Замеченная пятиклассниками трансформация традиционной сказочной сюжетной схемы помогла в дальнейшем понять ценностную ориентацию героя литературной повести-сказки, отличающую его от героя фольклорных сказок. Мне показалось интересным наблюдение Владика К. Подросток интуитивно обнаружил "метаобучающий" элемент "Хоббита", где как бы зашифровывается способ прочтения авантюрного произведения с "географическим сюжетом". Подобно Бильбо Беггинсу, пятиклассники с энтузиазмом рисовали сюжетные карты путешествия героя в пространстве Средиземья на предыдущих уроках и, таким образом, занимали по отношению к собственному переживанию-приключению стороннюю, в основе своей диалогическую позицию.

В некоторых высказываниях подростков интерпретация отдельных эпизодов прочитанных ранее произведений осуществлялась на апперцептивном фоне обнаруженных в ходе диалога различий между "географическими" сказками одной жанровой модификации.

Анализируя отдельные эпизоды "Хоббита", восстанавливая в своих высказываниях фрагменты изученных ранее произведений, актуализируя тем самым собственные "знания-переживания" (А.П. Скафтымов), сопоставляя и сравнивая сказочные события друг с другом, пятиклассники уточняли смысловую основу интерпретируемых фактов. Проделанная на этом этапе диалога аналитическая работа углубила представления школьников об организации сказочного пространства, строении сюжета и функциях литературных героев.

Восприятие читателя всегда реализуется "как мгновенная связь переживаемого и как далеко идущая во времени связь опыта" (17). "Ни один текст, - подчеркивает У. Эко, - не читается независимо от читательского опыта общения с другими текстами" (18).

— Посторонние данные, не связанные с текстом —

(** The attempt made in the world [w] around the body [body0], and each
    of the [n] attempts that follow it in a call, is posted and gets a
    failure response whose body decodes to a transient code: the next
    attempt is made after the post and the sleep, around the body of the
    failed response. *)
Fixpoint transient_attempts (E : Env) (c : TableStoreClient) (uri url : string)
    (n : nat) (body0 : string) (w : World) : Prop :=
  exists hreq body err e,
    answered E c uri url body0 w hreq body (Some err) /\
    decodes_to E body e /\ is_transient (Code e) = true /\
    match n with
    | O => True
    | S n' => transient_attempts E c uri url n' body (w ++ [EvPost hreq; EvSleep 10])%list
    end.

(** A service that is busy for good: every attempt of a call on [uri],
    in whatever world and around whatever body it is made, is posted and
    gets a failure response whose body decodes to a transient code. *)
Definition always_transient (E : Env) (c : TableStoreClient) (uri url : string) : Prop :=
  forall w body0, exists hreq body err e,
    answered E c uri url body0 w hreq body (Some err) /\
    decodes_to E body e /\ is_transient (Code e) = true.

(** What [doRequest] does with the answer to an attempt (api.go:118-145),
    as a function of the answer. *)
Definition after_post (E : Env) (c : TableStoreClient) (uri url : string)
    (fuel : nat) (count : Z) (body : string) (err : option string) : M (error + string) :=
  match err with
  | Some err =>
    if (0 <? len body)%Z then
      match @proto_Unmarshal pb_Error (pm_Error E) body with
      | Err errn =>
        if (uint_incr count <=? RetryTimes (config c))%Z then
          doRequest_retry E c uri url fuel body (uint_incr count)
        else
          ret (inl (Errorf ("decode resp failed: " ++ errn ++ ": " ++ err ++ ": " ++ body)))
      | Ok e =>
        if is_transient (Code e) then
          time_Sleep 10 ;;;
          if (uint_incr count <=? RetryTimes (config c))%Z then
            doRequest_retry E c uri url fuel body (uint_incr count)
          else
            ret (inl (Errorf (Code e)))
        else
          ret (inl (Errorf (Code e)))
      end
    else
      ret (inl (ErrorText err))
  | None => ret (inr body)
  end.


(** ** A simulated service

    A concrete [Env] for running the model: the fixed answer [reply] to
    every request, and an error body written [code|message]. *)

Fixpoint split_bar (s : string) : option (string * string) :=
  match s with
  | EmptyString => None
  | String a s' =>
    if Ascii.eqb a "|" then Some (EmptyString, s')
    else match split_bar s' with
         | Some (l, r) => Some (String a l, r)
         | None => None
         end
  end.

Definition sim_Error : ProtoMessage pb_Error := {|
  proto_Marshal := fun e => Ok (Code e);
  proto_Unmarshal := fun body =>
    match split_bar body with
    | Some (code, message) => Ok (mk_pb_Error code (Some message))
    | None => Err "unexpected EOF"
    end;
  proto_Partial := fun _ _ => mk_pb_Error "" None
|}.

Definition sim_message {T : Type} (zero : T) : ProtoMessage T := {|
  proto_Marshal := fun _ => Ok "request";
  proto_Unmarshal := fun _ => Ok zero;
  proto_Partial := fun _ _ => zero
|}.

Definition sim_rows (buf : string) : result (list PlainBufferRow) :=
  Ok [mkPlainBufferRow
        [mkPlainBufferCell "pk1" (V_int64 1) 0; mkPlainBufferCell "pk2" (V_string "b") 0]
        [mkPlainBufferCell "col" (V_string "v") 100]].

Definition sim_response : pb_GetRangeResponse :=
  mk_pb_GetRangeResponse
    (Some (mk_pb_ConsumedCapacity (Some (mk_pb_CapacityUnit (Some 1) (Some 0)))))
    "rows" "next".

Definition sim_env (reply : World -> string * option string) : Env := {|
  xOtsDate := "x-ots-date";
  xOtsApiversion := "x-ots-apiversion";
  xOtsAccesskeyid := "x-ots-accesskeyid";
  xOtsContentmd5 := "x-ots-contentmd5";
  xOtsInstanceName := "x-ots-instancename";
  xOtsSignature := "x-ots-signature";
  xOtsDateFormat := "2006-01-02T15:04:05.123Z";
  ApiVersion := "2015-12-31";
  maxTableNameLength := 8;
  maxPrimaryKeyNum := 4;
  http_NewRequest_error := fun _ _ => None;
  time_Now_UTC_Format := fun _ _ => "2017-01-01T00:00:00.000Z";
  md5_Sum := fun body => body;
  base64_EncodeToString := fun s => s;
  signature := fun _ _ _ _ => Ok "sign";
  postReq := fun w _ _ => reply w;
  pm_Error := sim_Error;
  pm_CreateTableRequest := sim_message (mk_pb_CreateTableRequest None None None);
  pm_CreateTableResponse := sim_message mk_pb_CreateTableResponse;
  pm_ListTableResponse := sim_message (mk_pb_ListTableResponse []);
  pm_PutRowRequest := sim_message (mk_pb_PutRowRequest None "" None);
  pm_PutRowResponse := sim_message (mk_pb_PutRowResponse None);
  pm_GetRowRequest := sim_message (mk_pb_GetRowRequest None "" [] None None None);
  pm_GetRowResponse := sim_message (mk_pb_GetRowResponse None "");
  pm_GetRangeRequest := sim_message (mk_pb_GetRangeRequest None None [] None None "" "" None);
  pm_GetRangeResponse := sim_message sim_response;
  PrimaryKey_Build := fun _ _ => "pk";
  PutRowChange_Serialize := fun _ => "row";
  buildCondition := fun cond => Some (rc_RowExistenceExpectation cond);
  getColumnsToGet := srq_ColumnsToGet;
  ToDirection := fun d => d;
  readRowsWithHeader := sim_rows
|}.

Definition sim_client (retries : Z) : TableStoreClient :=
  mkClient "http://ots.example" "instance" "id" "secret" (mkConfig retries).

(** The service is busy on every attempt. *)
Definition busy : World -> string * option string :=
  fun _ => ("OTSServerBusy|try again", Some "500").

(** The service rejects the request. *)
Definition rejected : World -> string * option string :=
  fun _ => ("OTSParameterInvalid|table name is empty", Some "400").

(** The service answers a failure with a body that is no error message. *)
Definition garbled : World -> string * option string :=
  fun _ => ("<html>", Some "502").

(** The connection fails. *)
Definition unreachable : World -> string * option string :=
  fun _ => ("", Some "connection refused").

(** The service answers with a response message. *)
Definition served : World -> string * option string :=
  fun _ => ("response", None).

(** Requests used to run the operations. *)

Definition long_name_request : CreateTableRequest :=
  mkCreateTableRequest
    (Some (mkTableMeta "a_table_name_that_is_too_long"
             [Some (mkPrimaryKeySchema (Some "pk"%string) (Some 1%Z) None)]))
    (Some (mkTableOption (-1) 1)) (Some (mkReservedThroughput 0 0)).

Жанровые классификации, сознательно и интуитивно выстраиваемые читателем, в значительной степени зависят от количества и качества освоенных им художественных миров, что, естественно, определяет многообразие и уникальность его эстетического и герменевтического опыта. Поэтому огромную роль для такого рода классификаций приобретает адекватность читательской установки восприятию и интерпретации каждого нового произведения, так называемый горизонт ожиданий читателя. Сформировавшийся комплекс предыдущих представлений о жанровой структуре произведения, с одной стороны, структурирует деятельность читателя, с другой - сталкивается с непривычной "системой координат" и вносит в читательское понимание смысловые сбои. Поэтому формирование констант читательского восприятия, лежащих в основе интерпретационных установок, их трансформацию и разрушение можно считать процессами, диалогически взаимосвязанными в читательском сознании.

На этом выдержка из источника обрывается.